Perhaps, though, we should consider the facts about money and quality of life before falling into sensationalism.
It makes sense that middle-class Americans fear falling into poverty when they see income and wealth dwindle. The truth is that poverty in America is alive and well, and many middle-class Americans are just one crisis away from slipping into destitution. According to the National Poverty Center, over 15 percent of all Americans live in poverty, which is at its highest rate since the early 90s. These individuals — many of whom are children — experience a low quality of life that is hard to fathom from the middle-class. Impoverished people live with so much stress that they score lower on cognitive tasks than their wealthier peers. Poor Americans even have a reduced life expectancy compared with the general population.

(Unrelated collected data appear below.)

(* ===== verification/TurnServer.v ===== *)
(** * TURN server events (src/stserver/turn_server.cpp, lines 1578-2144)

    Connection management, expiry, the RFC 6062 data pipe, and the callbacks and queues that
    carry events from the IO backend to the business thread and the data shards.  One
    [Event] is one uninterrupted piece of work of one thread: an IO callback, one item taken
    from a queue, the reaping of closed connections or the timer tick. *)

From S2P Require Import Prelude.
From S2P Require Import StateMonad.
From S2P Require Import Bytes.
From S2P Require Import Crypto.
From S2P Require Import Addr.
From S2P Require Import StunMessage.
From S2P Require Import StunAttributes.
From S2P Require Import ChannelData.
From S2P Require Import StunConn.
From S2P Require Import TcpWriter.
From S2P Require Import TurnState.
From S2P Require Import TurnCore.
From S2P Require Import TurnHandlers.
Open Scope Z_scope.
Open Scope c_scope.

Definition kPrePairBufCap : Z := 256 * 1024.

Section Server.
Context (E : Env).

(** ** Queues *)

Definition enqueueControl (it : WorkItem) : M unit :=
  modify (fun s => set_controlQueue (controlQueue_ s ++ [it]) s).

Definition enqueueCloseConn (sk : socket_t) : M unit :=
  enqueueControl (mkWork TcpConnClosed sk emptyAddr []).

(** The shard of a socket: a 64-bit mix of the handle, modulo the number of shards. *)
Definition shardIndexFor (shardCount : Z) (sk : socket_t) : Z :=
  let h := u64 sk in
  let h := h ^. (h >>. 33) in
  let h := u64 (h * 0xff51afd7ed558ccd) in
  let h := h ^. (h >>. 33) in
  let h := u64 (h * 0xc4ceb9fe1a85ec53) in
  let h := h ^. (h >>. 33) in
  h mod shardCount.

Definition enqueueToShard (idx : nat) (it : WorkItem) : M unit :=
  modify (fun s => set_shardQueues (alter (fun q => q ++ [it]) idx (shardQueues s)) s).

(** Route an item to the shard that owns a socket. *)
Definition toShardOf (sk : socket_t) (it : WorkItem) : M unit :=
  n ← gets (fun s => length (shardQueues s));
  enqueueToShard (Z.to_nat (shardIndexFor (Z.of_nat n) sk)) it.

(** ** Connections *)

Definition registerTcpConn (sk : socket_t) (peer : AddrRecord) : M unit :=
  modify (set_cns (fun c =>
    let i := nextConn c in
    mkConns (<[i := mkTcpConn sk peer newStunConn false 0 newWriter [] false]> (conns c)) (S i)
      (tcpConns_ c ++ [i]) (<[sk := i]> (tcpBySock_ c)) (dataPipe_ c) (dataPipePeer_ c)
      (pendingFreeConns_ c)));;
  emit (OAddTcp sk).

(** [dataPipe_.erase(dp->second); dataPipe_.erase(dp)]: of a socket that is paired with
    itself the first erase removes the entry [dp] points to, and the second one goes through
    an invalid iterator. *)
Definition erasePipe (sk : socket_t) (m : gmap socket_t socket_t) : option (gmap socket_t socket_t) :=
  match m !! sk with
  | Some other => if other =? sk then None else Some (delete sk (delete other m))
  | None => Some m
  end.

(** Unlink a connection from the socket map and the peer pointers, with the data pipe [dp] it
    leaves behind, and park it for reaping. *)
Definition unlinkConn (i : nat) (x : TcpConn) (dp : gmap socket_t socket_t) (c : Conns) : Conns :=
  let sk := tc_sock x in
  mkConns
    (<[i := mkTcpConn STICE_INVALID_SOCKET (peerAddr x) (stunConn x) (isData x) (tc_connId x)
              (writer x) (prePairBuf x) true]> (conns c))
    (nextConn c) (filter (fun j => j <> i) (tcpConns_ c)) (delete sk (tcpBySock_ c)) dp
    (filter (fun kv => kv.1 <> sk /\ kv.2 <> i) (dataPipePeer_ c))
    (if decide (i ∈ tcpConns_ c) then pendingFreeConns_ c ++ [i] else pendingFreeConns_ c).

Definition closeTcpConn (i : nat) : M unit :=
  x ← conn_get i;
  let sk := tc_sock x in
  if sk =? STICE_INVALID_SOCKET then skip else
  o ← gets (fun s => allocByControlSock_ (tabs s) !! sk);
  (match o with Some a => destroyAllocation E a | None => skip end);;
  pipe ← gets (fun s => dataPipe_ (cns s));
  dp ← lift (erasePipe sk pipe);
  modify (set_cns (unlinkConn i x dp));;
  emit (ORemoveTcp sk);;
  emit (OClose sk).

(** No reference outlives its step, so every parked connection is freed. *)
Definition reapPendingConns : M unit :=
  modify (set_cns (fun c =>
    mkConns (foldl (fun m i => delete i m) (conns c) (pendingFreeConns_ c)) (nextConn c)
      (tcpConns_ c) (tcpBySock_ c) (dataPipe_ c) (dataPipePeer_ c) [])).

(** ** Expiry *)

Definition expirePending (now : Z) (l : list PendingConnect) (m : gmap Z nat) : gmap Z nat :=
  foldl (fun m pc => if pc_expiryMs pc <=? now then delete (pc_connId pc) m else m) m l.

Definition expireContents (now : Z) (x : Allocation) : Allocation :=
  mkAllocation (transport x) (clientAddr x) (controlSock x) (relaySock x) (relayedAddr x)
    (relayPort x) (username x)
    (filter (fun p => now < pm_expiryMs p) (permissions x))
    (filter (fun c => now < ch_expiryMs c) (channels x)) (expiryMs x)
    (filter (fun p => now < pc_expiryMs p) (pendingConnects x)).

Fixpoint expireLoop (now : Z) (l : list (string * nat)) : M unit :=
  match l with
  | [] => skip
  | (_, a) :: l =>
      x ← alloc_get a;
      modify (set_tabs (fun t =>
        set_pendingMap (expirePending now (pendingConnects x) (pendingByConnId_ t)) t));;
      alloc_put a (expireContents now x);;
      (if expiryMs x <=? now then destroyAllocation E a else skip);;
      expireLoop now l
  end.

(** Release the ports whose owner has no entry in the allocation table. *)
Fixpoint sweepPorts (l : list (Z * option nat)) : M unit :=
  match l with
  | [] => skip
  | (port, None) :: l => sweepPorts l
  | (port, Some o) :: l =>
      x ← alloc_get o;
      found ← findAlloc (allocKey E (transport x) (clientAddr x));
      (match found with
       | None => modify (set_tabs (fun t => set_ports (delete port (usedRelayPorts_ t)) t))
       | Some _ => skip
       end);;
      sweepPorts l
  end.

Definition expireStale : M unit :=
  now ← nowMs;
  nexp ← gets nonceExpiryMs_;
  (if nexp <=? now then refreshNonce E else skip);;
  l ← gets (fun s => entries (allocations_ (tabs s)));
  expireLoop now l;;
  ports ← gets (fun s => map_to_list (usedRelayPorts_ (tabs s)));
  sweepPorts ports.

(** ** The data pipe *)

Definition appendPrePair (c : nat) (connSock : socket_t) (data : bytes) : M unit :=
  peer ← dataPipePeerRef connSock;
  match peer with
  | Some p =>
      x ← conn_get c;
      (if (length (prePairBuf x) =? 0)%nat then skip else
         sendTcpRaw E p (prePairBuf x);;
         x ← conn_get c;
         conn_put c (conn_prePair x []));;
      sendTcpRaw E p data
  | None =>
      x ← conn_get c;
      if kPrePairBufCap <? Z.of_nat (length (prePairBuf x)) + Z.of_nat (length data) then
        conn_put c (conn_prePair x []);;
        enqueueCloseConn connSock
      else conn_put c (conn_prePair x (prePairBuf x ++ data))
  end.

Definition conn_stun (x : TcpConn) (sc : StunConn) : TcpConn :=
  mkTcpConn (tc_sock x) (peerAddr x) sc (isData x) (tc_connId x) (writer x) (prePairBuf x) (dying x).

(** The receive loop: frames until the buffer is empty or the stream is broken. *)
Fixpoint connLoop (fuel : nat) (c : nat) (connSock : socket_t) : M unit :=
  match fuel with
  | O => lift None
  | S fuel =>
      x ← conn_get c;
      r ← lift (readFrame (stunConn x));
      let '(fs, out, sc) := r in
      conn_put c (conn_stun x sc);;
      if fs =? 0 then skip else
      if fs =? SIZE_MAX then enqueueCloseConn connSock else
      off ← lift out;
      frame ← lift (peek (buf_ sc) off (Z.to_nat fs));
      handleTcpFrame E c connSock frame;;
      connLoop fuel c connSock
  end.

Definition handleTcpConnData (connSock : socket_t) (data : bytes) : M unit :=
  o ← tcpConnRef connSock;
  match o with
  | None => skip
  | Some c =>
      x ← conn_get c;
      if isData x then appendPrePair c connSock data else
      let sc := feed (stunConn x) data in
      conn_put c (conn_stun x sc);;
      connLoop (S (length (buf_ sc))) c connSock
  end.

(** ** Events *)

(** The callbacks of the IO backend. *)
Definition ioOnUdpData (data : bytes) (from : AddrRecord) : M unit :=
  cd ← lift (isChannelData data);
  a ← (if cd : bool then findAllocByClientRef from else mret None);
  match a with
  | Some a => handleChannelDataFrame E data a
  | None => enqueueControl (mkWork UdpData STICE_INVALID_SOCKET from data)
  end.

Definition ioOnTcpAccepted (sk : socket_t) (peer : AddrRecord) : M unit :=
  enqueueControl (mkWork TcpAccepted sk peer []).

Definition ioOnRelayData (sk : socket_t) (data : bytes) (from : AddrRecord) : M unit :=
  o ← findAllocByRelayRef sk;
  match o with
  | None => skip
  | Some a =>
      x ← alloc_get a;
      if controlSock x =? STICE_INVALID_SOCKET then forwardToClient E a from data
      else toShardOf (controlSock x) (mkWork RelayData sk from data)
  end.

Definition ioOnTcpConnData (sk : socket_t) (data : bytes) : M unit :=
  toShardOf sk (mkWork TcpConnData sk emptyAddr data).

Definition ioOnTcpConnClosed (sk : socket_t) : M unit :=
  enqueueControl (mkWork TcpConnClosed sk emptyAddr []).

Definition ioOnTcpConnWritable (sk : socket_t) : M unit :=
  toShardOf sk (mkWork TcpConnWritable sk emptyAddr []).

(** The business thread. *)
Definition processItem (it : WorkItem) : M unit :=
  match wk_kind it with
  | UdpData => handleUdpPacket E (wk_data it) (wk_from it)
  | TcpAccepted => registerTcpConn (wk_sock it) (wk_from it)
  | TcpConnClosed =>
      o ← tcpConnRef (wk_sock it);
      match o with Some c => closeTcpConn c | None => skip end
  | _ => skip
  end.

(** A data shard. *)
Definition processShardItem (it : WorkItem) : M unit :=
  match wk_kind it with
  | TcpConnData => handleTcpConnData (wk_sock it) (wk_data it)
  | RelayData =>
      o ← findAllocByRelayRef (wk_sock it);
      match o with Some a => forwardToClient E a (wk_from it) (wk_data it) | None => skip end
  | TcpConnWritable =>
      o ← tcpConnRef (wk_sock it);
      match o with
      | None => skip
      | Some c => ok ← flushTcp E c; if ok : bool then skip else enqueueCloseConn (wk_sock it)
      end
  | _ => skip
  end.

Inductive Event :=
| EvUdp (data : bytes) (from : AddrRecord)
| EvAccepted (sk : socket_t) (peer : AddrRecord)
| EvRelay (sk : socket_t) (data : bytes) (from : AddrRecord)
| EvConnData (sk : socket_t) (data : bytes)
| EvConnClosed (sk : socket_t)
| EvConnWritable (sk : socket_t)
| EvControl                 (* the business thread takes the next control item *)
| EvShard (i : nat)         (* shard [i] takes its next item *)
| EvReap
| EvTick.

Definition step (e : Event) : M unit :=
  match e with
  | EvUdp data from => ioOnUdpData data from
  | EvAccepted sk peer => ioOnTcpAccepted sk peer
  | EvRelay sk data from => ioOnRelayData sk data from
  | EvConnData sk data => ioOnTcpConnData sk data
  | EvConnClosed sk => ioOnTcpConnClosed sk
  | EvConnWritable sk => ioOnTcpConnWritable sk
  | EvControl =>
      q ← gets controlQueue_;
      match q with
      | [] => skip
      | it :: q => modify (set_controlQueue q);; processItem it
      end
  | EvShard i =>
      qs ← gets shardQueues;
      match qs !! i with
      | Some (it :: q) => modify (set_shardQueues (<[i := q]> qs));; processShardItem it
      | _ => skip
      end
  | EvReap => reapPendingConns
  | EvTick => expireStale
  end.

(** A run: each event with the time it happens at. *)
Fixpoint run (evs : list (Z * Event)) : M unit :=
  match evs with
  | [] => skip
  | (t, e) :: evs => modify (set_clock t);; step e;; run evs
  end.

(** The server after [init] and [run]: the nonce is drawn, nothing is allocated, and there
    is one empty queue per shard. *)
Definition initSrv (now : Z) (portBegin portEnd : Z) (shardCount : nat) : Srv :=
  mkSrv
    (mkTables ∅ 0 ∅ ∅ [] [] ∅ ∅ ∅ 1 portBegin portEnd)
    (mkConns ∅ 0 [] ∅ ∅ ∅ [])
    (randomStr64 (fun j => csprng E j 32) 32) (now + nonceLifetimeMs_ E)
    now 1 0 0 [] [] (replicate shardCount []).

End Server.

Recent research from Princeton University, however, suggests that quality of life isn't that great for the richest of the rich, either. Now, we're not trying to compare the plight of the rich and the poor, since the stresses of having too much and not enough money are very different. However, people who accrue wealth and pull in a large income tend to report lower emotional well-being and daily happiness than people who earn less money. Often, they are too flooded by the stress of owning wealth to truly enjoy it. As they say, "more money, more problems."
Since quality of life isn't that great for both America's rich and poor, what should middle class Americans aim to earn? Surprisingly, the Princeton study found that there actually is an American "sweet spot" for income and quality of life. In 2010, Princeton and Gallup researchers surveyed 450,000 Americans and found that American households that bring in $75,000 per year experience the highest satisfaction with life, and also score the highest on key quality of life indicators. Households that earn less than $75,000 per year reported a steadily decreasing quality of life, down to the lowest quality of life for Americans in poverty. Similarly, households that exceeded $75,000 per year didn't report any increasing quality of life, even as their income rose.
Happiness, then, isn't about chasing the dollar. It's about finding your sweet spot. Princeton researchers' $75,000 threshold suggests that quality of life is a mixture of comfort that only money can buy, and gratitude that results from setting goals and occasionally going without.
If you think about it, this makes a lot of sense. The poorest of the poor can't set long-term financial goals for themselves because they're just trying to survive. The richest of the rich — even if they're extremely hard-working — may not have to set long-term financial goals, either, because they already have everything they want and need. The $75,000 mark is all about comfort, gratitude and working towards attainable and exciting financial goals — like home ownership, college or a special vacation.